WORK TASK
Out of the material that follows, write out exactly the lines from the line with "Definition token_response (t" to the line with "(ch_MaxBodySize p) (ch_MessageTTLSeconds", both ends included, and no others.

##############################

Record GlobalConfigResponse := mkGlobalResponse { gr_Server : ServerConfigResponse; gr_Defaults : DefaultsResponse }.
#[export] Instance eta_gr : Eta GlobalConfigResponse := fun x => mkGlobalResponse (gr_Server x) (gr_Defaults x).
#[export] Instance codec_gr : JsonCodec GlobalConfigResponse := struct_codec (mkGlobalResponse jzero jzero) [
  fld "server" gr_Server (set_fld gr_Server); fld "defaults" gr_Defaults (set_fld gr_Defaults) ].

(** ** Projections and merges (api.go) *)

(** [if req.F != nil { x.F = *req.F }] *)
Definition assign {T A} (o : option T) (set : T -> A -> A) (x : A) : A :=
  match o with Some v => set v x | None => x end.

Definition token_response (t : ChannelAccessToken) : AccessTokenResponse :=
  mkTokenResponse (tok_ID t) (tok_Name t) (tok_Scope t) (tok_CreatedAt t).

Definition configured (secret : string) : bool := negb (bool_decide (secret = "")).

Definition toChannelResponse (p : Channel) : ChannelResponse :=
  let p := MigrateChannel p in
  mkChannelResponse (ch_ID p) (ch_Description p) (ch_CreatedBy p) (configured (ch_WebhookSecret p)) (ch_AllowedIPs p)
    (ch_MaxBodySize p) (ch_MessageTTLSeconds p) (ch_EncryptionMode p) (ch_EncryptionPublicKey p)
    (configured (ch_EncryptionKey p)) (ch_AccessMode p) (token_response <$> ch_AccessTokens p).

Definition toGlobalConfigResponse (cfg : GlobalConfig) : GlobalConfigResponse :=
  let sc := gc_Server cfg in
  let d := gc_Defaults cfg in
  mkGlobalResponse
    (mkServerResponse (sc_MaxBodySize sc) (sc_BehindReverseProxy sc) (sc_CORSOrigin sc) (sc_Footer sc)
       (sc_TrustedProxyCIDRs sc) (sc_RequireKnownChannels sc) (sc_RateLimitEnabled sc) (sc_RateLimitRequests sc)
       (sc_RateLimitWindowSeconds sc) (sc_BanEnabled sc) (sc_BanMaxUniqueFailures sc) (sc_BanWindowSeconds sc)
       (sc_BanDurationSeconds sc) (sc_LoginThrottleAttempts sc) (sc_LoginThrottleCooldown sc))
    (mkDefaultsResponse (configured (dc_WebhookSecret d)) (dc_AllowedIPs d) (dc_MessageTTLSeconds d)).
Definition updateBinding : HD := fun r => with_body (fun (binding : UserBinding) w =>
  let userID := URLParam r "userID" in
  let binding := binding <| ub_UserID := userID |> in
  let msg := validateStruct (invalid_binding binding) in
  if negb (bool_decide (msg = "")) then (w, writeError 400 msg)
  else
    match repo_GetUser userID (repo w) with
    | Err _ => (w, writeError 500 "failed to get user")
    | Ok u =>
        match binding_refused r w binding u with
        | Some resp => (w, resp)
        | None =>
            let (w, x) := call (UpdateUserBinding binding) w in
            match x with
            | Err e => (w, internal_failure e)
            | Ok _ => (bump_epoch w, writeJSON 200 binding)
            end
        end
    end) r.

Definition listRoleMappings : HD := fun _ w => read_json (repo_ListRoleMappings (repo w)) w.

Definition createRoleMapping : HD := fun r => with_body (fun (m : RoleMapping) w =>
  if negb (mapping_type_ok (rm_Type m)) then (w, writeError 400 "type must be 'user' or 'group'")
  else if bool_decide (rm_Subject m = "") then (w, writeError 400 "subject required")
  else if bool_decide (rm_Role m = "") then (w, writeError 400 "role required")
  else
    let m := m <| rm_ChannelScope := or_default "*" (rm_ChannelScope m) |> in
    if negb (may_assign r w [rm_Role m] (rm_ChannelScope m)) then (w, forbidden)
    else
      let '(w, m, x) := call' (on_repo' (repo_CreateRoleMapping m)) w in
      (w, match x with Ok _ => writeJSON 201 m | Err e => internal_failure e end)) r.

Definition deleteRoleMapping : HD := fun r => write_then (on_repo (repo_DeleteRoleMapping (URLParam r "id"))) no_content.

(** ** The caller *)

Definition bool_json (key : string) (b : bool) : json := JObj [(key, JBool b)].

Definition getMe : HD := fun r w =>
  let s := w_svc w in
  if IsSetupMode s then (w, json_ok 200 (bool_json "setup_mode" true))
  else
    match request_user r w with
    | None => (w, writeError 401 "Unauthorized")
    | Some user =>
        let groups := GetGroupsFromContext (rq_Ctx r) in
        let channels := match UserChannels s (Some user) groups with Ok l => l | Err _ => [] end in
        (w, json_ok 200 (JObj [
           ("auth_methods", JObj [("local_enabled", JBool (IsInternalAuthEnabled s));
                                  ("oidc_providers", JArr (provider_json <$> providers_or_empty s))]);
           ("channels", jenc channels); ("permissions", jenc (GetUserPermissions s (Some user) groups));
           ("roles", jenc (u_Roles user)); ("username", JStr (u_Username user))]))
    end.

(** ** Authentication providers *)

Definition redact (p : OIDCProvider) : OIDCProvider :=
  if bool_decide (op_ClientSecret p = "") then p else p <| op_ClientSecret := "<redacted>" |>.

Definition listOIDCProviders : HD := fun _ w =>
  match repo_OIDCProviders (repo w) with
  | Err e => (w, internal_failure e)
  | Ok providers => (w, writeJSON 200 (redact <$> providers))
  end.

Definition with_groups_claim (p : OIDCProvider) : OIDCProvider :=
  p <| op_GroupsClaim := or_default "groups" (op_GroupsClaim p) |>.

Definition last_provider : Response :=
  writeError 400 "cannot remove the last OIDC provider while internal auth is disabled: at least one auth provider is required".

(** SetOIDCProviders and the revocation of sessions. *)
Definition store_providers (providers : list OIDCProvider) (resp : Response) (w : W) : W * Response :=
  let (w, x) := call (on_repo (repo_SetOIDCProviders providers)) w in
  match x with Err e => (w, internal_failure e) | Ok _ => (bump_epoch w, resp) end.

Definition updateAllOIDCProviders : HD := with_body (fun (providers : list OIDCProvider) w =>
  let providers := with_groups_claim <$> providers in
  if negb (IsInternalAuthEnabled (w_svc w)) && bool_decide (providers = []) then (w, last_provider)
  else store_providers providers (writeJSON 200 providers) w).

(** The loop replaces the first provider of the ID; otherwise it is appended. *)
Fixpoint replace_provider (id : string) (updated : OIDCProvider) (l : list OIDCProvider) : list OIDCProvider :=
  match l with
  | [] => [updated]
  | p :: l => if bool_decide (op_ID p = id) then updated :: l else p :: replace_provider id updated l
  end.

Definition updateOIDCProvider : HD := fun r => with_body (fun (updated : OIDCProvider) w =>
  match repo_OIDCProviders (repo w) with
  | Err e => (w, internal_failure e)
  | Ok providers =>
      let updated := with_groups_claim updated in
      store_providers (replace_provider (URLParam r "id") updated providers) (writeJSON 200 updated) w
  end) r.

Definition deleteOIDCProvider : HD := fun r w =>
  match repo_OIDCProviders (repo w) with
  | Err e => (w, internal_failure e)
  | Ok providers =>
      let updated := filter (fun p => op_ID p <> URLParam r "id") providers in
      if negb (IsInternalAuthEnabled (w_svc w)) && bool_decide (updated = []) then (w, last_provider)
      else store_providers updated no_content w
  end.

Definition getInternalAuth : HD := fun _ w => (w, json_ok 200 (bool_json "enabled" (IsInternalAuthEnabled (w_svc w)))).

##############################

SOLUTION TO THE EXERCISE
Definition token_response (t : ChannelAccessToken) : AccessTokenResponse :=
  mkTokenResponse (tok_ID t) (tok_Name t) (tok_Scope t) (tok_CreatedAt t).

Definition configured (secret : string) : bool := negb (bool_decide (secret = "")).

Definition toChannelResponse (p : Channel) : ChannelResponse :=
  let p := MigrateChannel p in
  mkChannelResponse (ch_ID p) (ch_Description p) (ch_CreatedBy p) (configured (ch_WebhookSecret p)) (ch_AllowedIPs p)
    (ch_MaxBodySize p) (ch_MessageTTLSeconds p) (ch_EncryptionMode p) (ch_EncryptionPublicKey p)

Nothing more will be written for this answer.